* **AIM OF THE TASK**: What is needed is an exact copy of the lines in the listing below, from the one with "let fx1 := i2f x1 /^ f65536 in" up to and including the one with "else (_fx, _fy) in", with no other lines.

* **DATASET RECORDS**:
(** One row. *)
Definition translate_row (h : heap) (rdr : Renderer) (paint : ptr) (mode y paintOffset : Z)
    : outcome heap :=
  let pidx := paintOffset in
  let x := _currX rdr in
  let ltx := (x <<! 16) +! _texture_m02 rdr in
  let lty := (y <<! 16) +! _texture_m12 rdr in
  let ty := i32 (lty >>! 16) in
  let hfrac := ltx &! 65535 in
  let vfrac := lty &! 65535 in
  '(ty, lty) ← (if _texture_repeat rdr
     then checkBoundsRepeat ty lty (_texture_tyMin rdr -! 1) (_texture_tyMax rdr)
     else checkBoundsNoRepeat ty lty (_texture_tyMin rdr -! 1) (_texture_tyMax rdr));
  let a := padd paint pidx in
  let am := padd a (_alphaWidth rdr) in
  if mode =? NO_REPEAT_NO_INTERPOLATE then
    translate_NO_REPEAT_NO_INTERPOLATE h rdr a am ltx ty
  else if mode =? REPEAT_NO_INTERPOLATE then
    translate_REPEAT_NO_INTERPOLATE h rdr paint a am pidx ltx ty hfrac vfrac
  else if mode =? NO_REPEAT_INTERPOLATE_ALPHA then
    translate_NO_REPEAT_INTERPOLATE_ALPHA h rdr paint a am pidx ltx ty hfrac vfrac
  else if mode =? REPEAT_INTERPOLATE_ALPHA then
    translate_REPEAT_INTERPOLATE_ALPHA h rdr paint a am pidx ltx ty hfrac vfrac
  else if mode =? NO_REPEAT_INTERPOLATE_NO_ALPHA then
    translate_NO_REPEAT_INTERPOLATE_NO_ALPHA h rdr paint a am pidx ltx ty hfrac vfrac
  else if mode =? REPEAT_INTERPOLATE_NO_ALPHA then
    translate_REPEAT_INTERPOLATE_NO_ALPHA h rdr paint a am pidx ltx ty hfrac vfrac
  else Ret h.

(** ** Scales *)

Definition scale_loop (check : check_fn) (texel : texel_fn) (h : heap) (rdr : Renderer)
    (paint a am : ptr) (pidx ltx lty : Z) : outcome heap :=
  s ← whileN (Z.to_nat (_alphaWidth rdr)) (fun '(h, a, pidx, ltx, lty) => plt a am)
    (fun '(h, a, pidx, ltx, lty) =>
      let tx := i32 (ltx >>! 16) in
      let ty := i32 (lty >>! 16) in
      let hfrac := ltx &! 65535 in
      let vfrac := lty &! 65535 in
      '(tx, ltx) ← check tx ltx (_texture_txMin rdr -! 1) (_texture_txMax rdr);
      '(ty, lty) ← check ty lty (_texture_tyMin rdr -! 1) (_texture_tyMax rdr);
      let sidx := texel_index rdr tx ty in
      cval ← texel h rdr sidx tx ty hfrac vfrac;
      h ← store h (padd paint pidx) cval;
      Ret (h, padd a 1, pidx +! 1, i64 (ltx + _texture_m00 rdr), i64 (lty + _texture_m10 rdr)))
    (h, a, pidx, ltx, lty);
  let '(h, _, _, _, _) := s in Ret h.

...

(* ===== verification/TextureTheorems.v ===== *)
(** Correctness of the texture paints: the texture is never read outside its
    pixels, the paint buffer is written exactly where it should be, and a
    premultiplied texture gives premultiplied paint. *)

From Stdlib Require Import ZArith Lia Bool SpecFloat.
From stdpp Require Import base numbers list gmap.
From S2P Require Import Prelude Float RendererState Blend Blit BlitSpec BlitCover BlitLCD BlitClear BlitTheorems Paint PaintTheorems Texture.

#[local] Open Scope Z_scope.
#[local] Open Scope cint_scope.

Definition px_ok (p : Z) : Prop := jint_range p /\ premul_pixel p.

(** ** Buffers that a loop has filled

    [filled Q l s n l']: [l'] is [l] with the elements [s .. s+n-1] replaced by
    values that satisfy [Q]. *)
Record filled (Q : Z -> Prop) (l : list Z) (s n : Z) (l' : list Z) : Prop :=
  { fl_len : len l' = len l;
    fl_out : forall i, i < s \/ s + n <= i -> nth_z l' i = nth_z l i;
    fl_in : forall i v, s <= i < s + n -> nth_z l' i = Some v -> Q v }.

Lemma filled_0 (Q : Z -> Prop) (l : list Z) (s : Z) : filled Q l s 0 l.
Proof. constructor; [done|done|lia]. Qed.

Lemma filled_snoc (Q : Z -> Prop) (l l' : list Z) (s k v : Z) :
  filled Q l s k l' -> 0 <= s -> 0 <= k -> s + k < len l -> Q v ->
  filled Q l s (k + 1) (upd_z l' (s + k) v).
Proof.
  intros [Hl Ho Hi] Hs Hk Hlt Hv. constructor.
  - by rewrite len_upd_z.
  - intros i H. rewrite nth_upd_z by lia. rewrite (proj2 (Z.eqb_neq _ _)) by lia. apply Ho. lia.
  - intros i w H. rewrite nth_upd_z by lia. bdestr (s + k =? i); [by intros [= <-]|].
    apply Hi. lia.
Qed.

* * *

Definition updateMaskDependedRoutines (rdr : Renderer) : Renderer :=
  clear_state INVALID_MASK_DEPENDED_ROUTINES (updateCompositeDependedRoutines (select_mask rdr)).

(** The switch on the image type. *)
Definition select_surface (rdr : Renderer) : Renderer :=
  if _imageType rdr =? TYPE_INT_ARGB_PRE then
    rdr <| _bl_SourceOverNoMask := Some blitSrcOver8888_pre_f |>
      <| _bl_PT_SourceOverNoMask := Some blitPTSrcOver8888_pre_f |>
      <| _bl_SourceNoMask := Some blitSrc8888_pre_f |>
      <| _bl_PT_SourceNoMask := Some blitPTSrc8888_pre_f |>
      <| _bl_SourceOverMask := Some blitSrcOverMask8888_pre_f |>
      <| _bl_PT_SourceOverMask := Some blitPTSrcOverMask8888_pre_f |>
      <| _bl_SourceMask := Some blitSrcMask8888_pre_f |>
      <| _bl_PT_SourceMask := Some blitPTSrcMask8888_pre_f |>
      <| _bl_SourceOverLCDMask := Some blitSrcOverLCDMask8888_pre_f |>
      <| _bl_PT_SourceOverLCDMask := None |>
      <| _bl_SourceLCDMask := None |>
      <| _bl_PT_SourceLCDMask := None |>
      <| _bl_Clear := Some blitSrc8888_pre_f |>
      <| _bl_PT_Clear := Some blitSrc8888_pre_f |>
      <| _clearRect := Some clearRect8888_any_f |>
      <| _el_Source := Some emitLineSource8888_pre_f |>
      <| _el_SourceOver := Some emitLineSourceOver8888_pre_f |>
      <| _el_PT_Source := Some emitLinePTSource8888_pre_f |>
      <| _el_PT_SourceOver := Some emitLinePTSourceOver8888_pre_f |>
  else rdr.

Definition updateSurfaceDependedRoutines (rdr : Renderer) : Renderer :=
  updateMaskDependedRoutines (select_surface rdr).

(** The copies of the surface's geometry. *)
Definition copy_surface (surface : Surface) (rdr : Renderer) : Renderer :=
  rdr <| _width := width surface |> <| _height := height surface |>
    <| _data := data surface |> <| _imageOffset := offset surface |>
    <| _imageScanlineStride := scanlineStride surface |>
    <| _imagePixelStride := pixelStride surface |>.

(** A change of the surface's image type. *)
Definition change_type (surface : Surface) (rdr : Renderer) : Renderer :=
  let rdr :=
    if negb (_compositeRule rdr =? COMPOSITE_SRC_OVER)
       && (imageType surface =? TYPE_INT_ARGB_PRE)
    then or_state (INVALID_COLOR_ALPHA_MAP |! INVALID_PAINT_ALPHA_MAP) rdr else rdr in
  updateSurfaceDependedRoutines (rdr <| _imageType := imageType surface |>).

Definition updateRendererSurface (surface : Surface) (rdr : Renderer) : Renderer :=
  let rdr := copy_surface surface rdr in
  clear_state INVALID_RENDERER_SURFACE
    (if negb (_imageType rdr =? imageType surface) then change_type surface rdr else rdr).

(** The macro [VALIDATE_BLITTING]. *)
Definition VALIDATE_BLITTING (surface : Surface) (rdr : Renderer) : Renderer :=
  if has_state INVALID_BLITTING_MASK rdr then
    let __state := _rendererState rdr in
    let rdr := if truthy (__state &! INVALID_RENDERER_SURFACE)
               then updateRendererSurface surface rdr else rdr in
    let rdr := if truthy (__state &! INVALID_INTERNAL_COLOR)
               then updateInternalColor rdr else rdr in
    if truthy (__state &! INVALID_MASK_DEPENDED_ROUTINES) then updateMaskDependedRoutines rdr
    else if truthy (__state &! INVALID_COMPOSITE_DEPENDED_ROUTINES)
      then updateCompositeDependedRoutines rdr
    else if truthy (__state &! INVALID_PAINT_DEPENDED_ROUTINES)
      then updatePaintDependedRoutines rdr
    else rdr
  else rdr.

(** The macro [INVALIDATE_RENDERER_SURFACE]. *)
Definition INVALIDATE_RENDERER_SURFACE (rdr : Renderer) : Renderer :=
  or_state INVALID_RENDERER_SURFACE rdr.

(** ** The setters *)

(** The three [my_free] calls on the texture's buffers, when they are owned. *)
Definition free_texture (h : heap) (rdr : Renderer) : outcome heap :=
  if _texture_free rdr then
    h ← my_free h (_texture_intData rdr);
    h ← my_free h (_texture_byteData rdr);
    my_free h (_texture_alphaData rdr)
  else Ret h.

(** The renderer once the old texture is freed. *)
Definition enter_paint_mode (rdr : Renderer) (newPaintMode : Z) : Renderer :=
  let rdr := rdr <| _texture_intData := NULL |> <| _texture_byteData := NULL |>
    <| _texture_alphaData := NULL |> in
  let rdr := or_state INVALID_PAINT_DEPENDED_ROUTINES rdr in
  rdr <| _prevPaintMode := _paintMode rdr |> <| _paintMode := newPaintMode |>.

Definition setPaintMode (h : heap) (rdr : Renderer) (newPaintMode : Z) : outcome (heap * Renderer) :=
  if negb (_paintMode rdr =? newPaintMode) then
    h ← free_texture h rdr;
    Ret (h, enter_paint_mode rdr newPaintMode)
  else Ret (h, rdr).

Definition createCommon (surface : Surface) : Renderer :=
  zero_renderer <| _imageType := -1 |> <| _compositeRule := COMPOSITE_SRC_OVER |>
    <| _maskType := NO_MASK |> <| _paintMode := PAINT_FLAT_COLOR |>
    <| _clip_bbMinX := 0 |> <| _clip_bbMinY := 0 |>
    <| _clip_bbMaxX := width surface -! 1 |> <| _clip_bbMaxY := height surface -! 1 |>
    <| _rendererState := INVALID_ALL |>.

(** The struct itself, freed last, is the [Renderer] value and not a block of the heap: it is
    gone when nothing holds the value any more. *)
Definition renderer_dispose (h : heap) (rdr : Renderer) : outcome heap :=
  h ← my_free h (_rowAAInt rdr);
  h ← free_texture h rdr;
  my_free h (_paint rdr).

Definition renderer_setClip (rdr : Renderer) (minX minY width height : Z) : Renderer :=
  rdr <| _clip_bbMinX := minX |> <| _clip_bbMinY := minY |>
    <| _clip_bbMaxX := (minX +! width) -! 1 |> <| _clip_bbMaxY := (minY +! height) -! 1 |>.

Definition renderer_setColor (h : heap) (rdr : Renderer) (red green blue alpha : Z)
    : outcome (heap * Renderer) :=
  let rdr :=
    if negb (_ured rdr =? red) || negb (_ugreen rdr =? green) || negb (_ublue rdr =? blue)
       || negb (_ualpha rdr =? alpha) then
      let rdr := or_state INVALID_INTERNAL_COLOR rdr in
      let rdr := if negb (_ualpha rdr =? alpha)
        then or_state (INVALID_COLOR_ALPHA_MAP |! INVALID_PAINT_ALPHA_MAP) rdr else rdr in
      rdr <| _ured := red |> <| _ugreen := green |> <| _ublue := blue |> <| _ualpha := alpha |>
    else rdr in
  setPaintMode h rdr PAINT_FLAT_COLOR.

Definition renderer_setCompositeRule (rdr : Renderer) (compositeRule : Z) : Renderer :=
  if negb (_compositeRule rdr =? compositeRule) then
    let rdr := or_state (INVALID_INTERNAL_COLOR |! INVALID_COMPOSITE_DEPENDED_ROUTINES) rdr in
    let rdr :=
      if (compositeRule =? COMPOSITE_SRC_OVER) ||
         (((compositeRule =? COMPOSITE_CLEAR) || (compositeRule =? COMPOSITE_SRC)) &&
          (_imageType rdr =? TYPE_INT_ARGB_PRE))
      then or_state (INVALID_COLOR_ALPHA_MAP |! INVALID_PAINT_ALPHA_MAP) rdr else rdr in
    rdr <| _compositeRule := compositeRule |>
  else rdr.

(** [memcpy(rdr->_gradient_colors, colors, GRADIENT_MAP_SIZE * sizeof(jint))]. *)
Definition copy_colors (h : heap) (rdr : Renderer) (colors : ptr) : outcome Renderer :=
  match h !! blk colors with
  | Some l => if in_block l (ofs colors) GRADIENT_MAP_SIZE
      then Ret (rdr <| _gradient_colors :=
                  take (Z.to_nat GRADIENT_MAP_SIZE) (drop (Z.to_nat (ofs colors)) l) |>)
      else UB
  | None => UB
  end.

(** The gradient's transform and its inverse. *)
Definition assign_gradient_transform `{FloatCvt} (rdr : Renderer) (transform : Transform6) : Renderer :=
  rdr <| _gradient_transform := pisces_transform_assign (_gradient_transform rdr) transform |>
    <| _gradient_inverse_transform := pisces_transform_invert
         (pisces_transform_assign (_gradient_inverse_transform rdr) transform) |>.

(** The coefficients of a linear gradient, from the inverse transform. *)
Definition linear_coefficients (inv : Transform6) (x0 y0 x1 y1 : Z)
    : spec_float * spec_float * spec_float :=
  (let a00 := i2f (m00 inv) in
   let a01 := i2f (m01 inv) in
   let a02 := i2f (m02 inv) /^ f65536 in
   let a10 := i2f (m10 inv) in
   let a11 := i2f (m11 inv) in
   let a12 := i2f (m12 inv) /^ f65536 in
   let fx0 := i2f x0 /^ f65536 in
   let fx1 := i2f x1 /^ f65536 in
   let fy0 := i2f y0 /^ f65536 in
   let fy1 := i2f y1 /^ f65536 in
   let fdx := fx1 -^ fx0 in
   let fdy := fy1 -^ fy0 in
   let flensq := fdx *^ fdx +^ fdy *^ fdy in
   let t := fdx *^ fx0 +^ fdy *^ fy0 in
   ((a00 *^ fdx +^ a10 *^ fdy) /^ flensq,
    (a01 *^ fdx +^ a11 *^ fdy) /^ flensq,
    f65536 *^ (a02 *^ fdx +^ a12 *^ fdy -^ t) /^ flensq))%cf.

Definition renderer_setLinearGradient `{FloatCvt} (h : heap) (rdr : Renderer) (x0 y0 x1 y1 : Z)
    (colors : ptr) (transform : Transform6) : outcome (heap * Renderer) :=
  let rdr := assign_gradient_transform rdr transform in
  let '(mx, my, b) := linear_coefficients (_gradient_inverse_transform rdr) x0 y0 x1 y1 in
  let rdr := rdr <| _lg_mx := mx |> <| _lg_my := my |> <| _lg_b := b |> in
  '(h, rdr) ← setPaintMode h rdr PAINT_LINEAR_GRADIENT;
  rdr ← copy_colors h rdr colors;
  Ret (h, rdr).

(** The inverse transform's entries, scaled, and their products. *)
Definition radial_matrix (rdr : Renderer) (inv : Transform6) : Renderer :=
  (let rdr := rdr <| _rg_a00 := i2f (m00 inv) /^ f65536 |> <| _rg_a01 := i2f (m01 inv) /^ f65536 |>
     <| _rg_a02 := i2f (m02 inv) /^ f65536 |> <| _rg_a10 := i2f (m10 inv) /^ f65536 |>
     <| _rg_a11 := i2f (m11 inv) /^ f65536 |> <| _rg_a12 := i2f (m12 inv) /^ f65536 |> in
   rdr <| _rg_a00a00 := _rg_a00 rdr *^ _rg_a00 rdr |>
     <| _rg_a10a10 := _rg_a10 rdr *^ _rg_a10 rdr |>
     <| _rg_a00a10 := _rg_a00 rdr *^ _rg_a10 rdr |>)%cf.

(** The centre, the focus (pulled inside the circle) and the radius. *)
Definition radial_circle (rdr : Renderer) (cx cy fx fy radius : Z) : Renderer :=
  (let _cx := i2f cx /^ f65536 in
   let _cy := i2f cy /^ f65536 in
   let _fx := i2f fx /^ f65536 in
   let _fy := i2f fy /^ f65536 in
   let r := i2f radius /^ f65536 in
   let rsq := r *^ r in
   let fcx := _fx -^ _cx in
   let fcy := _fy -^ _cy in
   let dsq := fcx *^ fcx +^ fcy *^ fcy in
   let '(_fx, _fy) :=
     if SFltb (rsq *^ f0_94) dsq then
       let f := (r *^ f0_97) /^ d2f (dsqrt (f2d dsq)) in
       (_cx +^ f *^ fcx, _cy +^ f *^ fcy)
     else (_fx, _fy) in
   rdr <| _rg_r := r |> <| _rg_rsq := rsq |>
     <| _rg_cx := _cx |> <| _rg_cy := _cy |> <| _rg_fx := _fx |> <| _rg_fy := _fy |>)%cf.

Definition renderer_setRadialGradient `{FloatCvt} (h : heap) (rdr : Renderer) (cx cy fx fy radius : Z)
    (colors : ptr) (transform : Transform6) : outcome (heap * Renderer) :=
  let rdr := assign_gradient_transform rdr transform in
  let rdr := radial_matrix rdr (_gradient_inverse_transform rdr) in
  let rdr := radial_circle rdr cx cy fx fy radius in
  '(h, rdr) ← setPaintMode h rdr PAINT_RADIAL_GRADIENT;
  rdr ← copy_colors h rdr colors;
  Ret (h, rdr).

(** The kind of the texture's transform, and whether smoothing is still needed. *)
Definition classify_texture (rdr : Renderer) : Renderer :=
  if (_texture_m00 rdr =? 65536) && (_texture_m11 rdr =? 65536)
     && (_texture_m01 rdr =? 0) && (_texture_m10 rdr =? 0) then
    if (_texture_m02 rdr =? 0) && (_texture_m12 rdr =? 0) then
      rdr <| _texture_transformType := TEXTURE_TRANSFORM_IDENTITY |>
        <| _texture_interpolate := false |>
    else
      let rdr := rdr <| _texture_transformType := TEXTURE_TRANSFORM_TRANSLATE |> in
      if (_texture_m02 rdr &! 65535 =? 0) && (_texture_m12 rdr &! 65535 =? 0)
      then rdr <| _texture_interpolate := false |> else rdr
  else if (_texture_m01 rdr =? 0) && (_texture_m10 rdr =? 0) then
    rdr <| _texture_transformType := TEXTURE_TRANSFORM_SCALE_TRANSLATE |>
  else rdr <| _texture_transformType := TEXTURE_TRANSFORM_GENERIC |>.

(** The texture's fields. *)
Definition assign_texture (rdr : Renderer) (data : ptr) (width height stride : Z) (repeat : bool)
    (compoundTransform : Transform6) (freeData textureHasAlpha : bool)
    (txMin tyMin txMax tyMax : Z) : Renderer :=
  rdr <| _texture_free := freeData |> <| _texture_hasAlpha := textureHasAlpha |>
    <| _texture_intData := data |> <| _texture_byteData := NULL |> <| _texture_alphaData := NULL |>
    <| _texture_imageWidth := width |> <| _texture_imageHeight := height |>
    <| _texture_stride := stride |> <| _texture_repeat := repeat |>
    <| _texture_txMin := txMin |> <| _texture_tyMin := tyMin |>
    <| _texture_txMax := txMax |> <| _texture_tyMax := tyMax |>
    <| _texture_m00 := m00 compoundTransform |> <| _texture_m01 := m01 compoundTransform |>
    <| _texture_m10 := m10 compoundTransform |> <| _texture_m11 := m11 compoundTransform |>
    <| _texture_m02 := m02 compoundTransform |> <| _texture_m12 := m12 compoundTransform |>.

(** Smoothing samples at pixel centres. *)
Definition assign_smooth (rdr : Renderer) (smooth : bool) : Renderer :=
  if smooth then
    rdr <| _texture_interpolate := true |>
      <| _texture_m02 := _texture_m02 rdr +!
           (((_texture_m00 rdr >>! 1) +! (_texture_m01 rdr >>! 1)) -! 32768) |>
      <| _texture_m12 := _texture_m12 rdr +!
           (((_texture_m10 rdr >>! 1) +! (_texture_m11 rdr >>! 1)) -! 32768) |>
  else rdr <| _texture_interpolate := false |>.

* **EXERCISE SOLUTION**:
   let fx1 := i2f x1 /^ f65536 in
   let fy0 := i2f y0 /^ f65536 in
   let fy1 := i2f y1 /^ f65536 in
   let fdx := fx1 -^ fx0 in
   let fdy := fy1 -^ fy0 in
   let flensq := fdx *^ fdx +^ fdy *^ fdy in
   let t := fdx *^ fx0 +^ fdy *^ fy0 in
   ((a00 *^ fdx +^ a10 *^ fdy) /^ flensq,
    (a01 *^ fdx +^ a11 *^ fdy) /^ flensq,
    f65536 *^ (a02 *^ fdx +^ a12 *^ fdy -^ t) /^ flensq))%cf.

Definition renderer_setLinearGradient `{FloatCvt} (h : heap) (rdr : Renderer) (x0 y0 x1 y1 : Z)
    (colors : ptr) (transform : Transform6) : outcome (heap * Renderer) :=
  let rdr := assign_gradient_transform rdr transform in
  let '(mx, my, b) := linear_coefficients (_gradient_inverse_transform rdr) x0 y0 x1 y1 in
  let rdr := rdr <| _lg_mx := mx |> <| _lg_my := my |> <| _lg_b := b |> in
  '(h, rdr) ← setPaintMode h rdr PAINT_LINEAR_GRADIENT;
  rdr ← copy_colors h rdr colors;
  Ret (h, rdr).

(** The inverse transform's entries, scaled, and their products. *)
Definition radial_matrix (rdr : Renderer) (inv : Transform6) : Renderer :=
  (let rdr := rdr <| _rg_a00 := i2f (m00 inv) /^ f65536 |> <| _rg_a01 := i2f (m01 inv) /^ f65536 |>
     <| _rg_a02 := i2f (m02 inv) /^ f65536 |> <| _rg_a10 := i2f (m10 inv) /^ f65536 |>
     <| _rg_a11 := i2f (m11 inv) /^ f65536 |> <| _rg_a12 := i2f (m12 inv) /^ f65536 |> in
   rdr <| _rg_a00a00 := _rg_a00 rdr *^ _rg_a00 rdr |>
     <| _rg_a10a10 := _rg_a10 rdr *^ _rg_a10 rdr |>
     <| _rg_a00a10 := _rg_a00 rdr *^ _rg_a10 rdr |>)%cf.

(** The centre, the focus (pulled inside the circle) and the radius. *)
Definition radial_circle (rdr : Renderer) (cx cy fx fy radius : Z) : Renderer :=
  (let _cx := i2f cx /^ f65536 in
   let _cy := i2f cy /^ f65536 in
   let _fx := i2f fx /^ f65536 in
   let _fy := i2f fy /^ f65536 in
   let r := i2f radius /^ f65536 in
   let rsq := r *^ r in
   let fcx := _fx -^ _cx in
   let fcy := _fy -^ _cy in
   let dsq := fcx *^ fcx +^ fcy *^ fcy in
   let '(_fx, _fy) :=
     if SFltb (rsq *^ f0_94) dsq then
       let f := (r *^ f0_97) /^ d2f (dsqrt (f2d dsq)) in
       (_cx +^ f *^ fcx, _cy +^ f *^ fcy)
     else (_fx, _fy) in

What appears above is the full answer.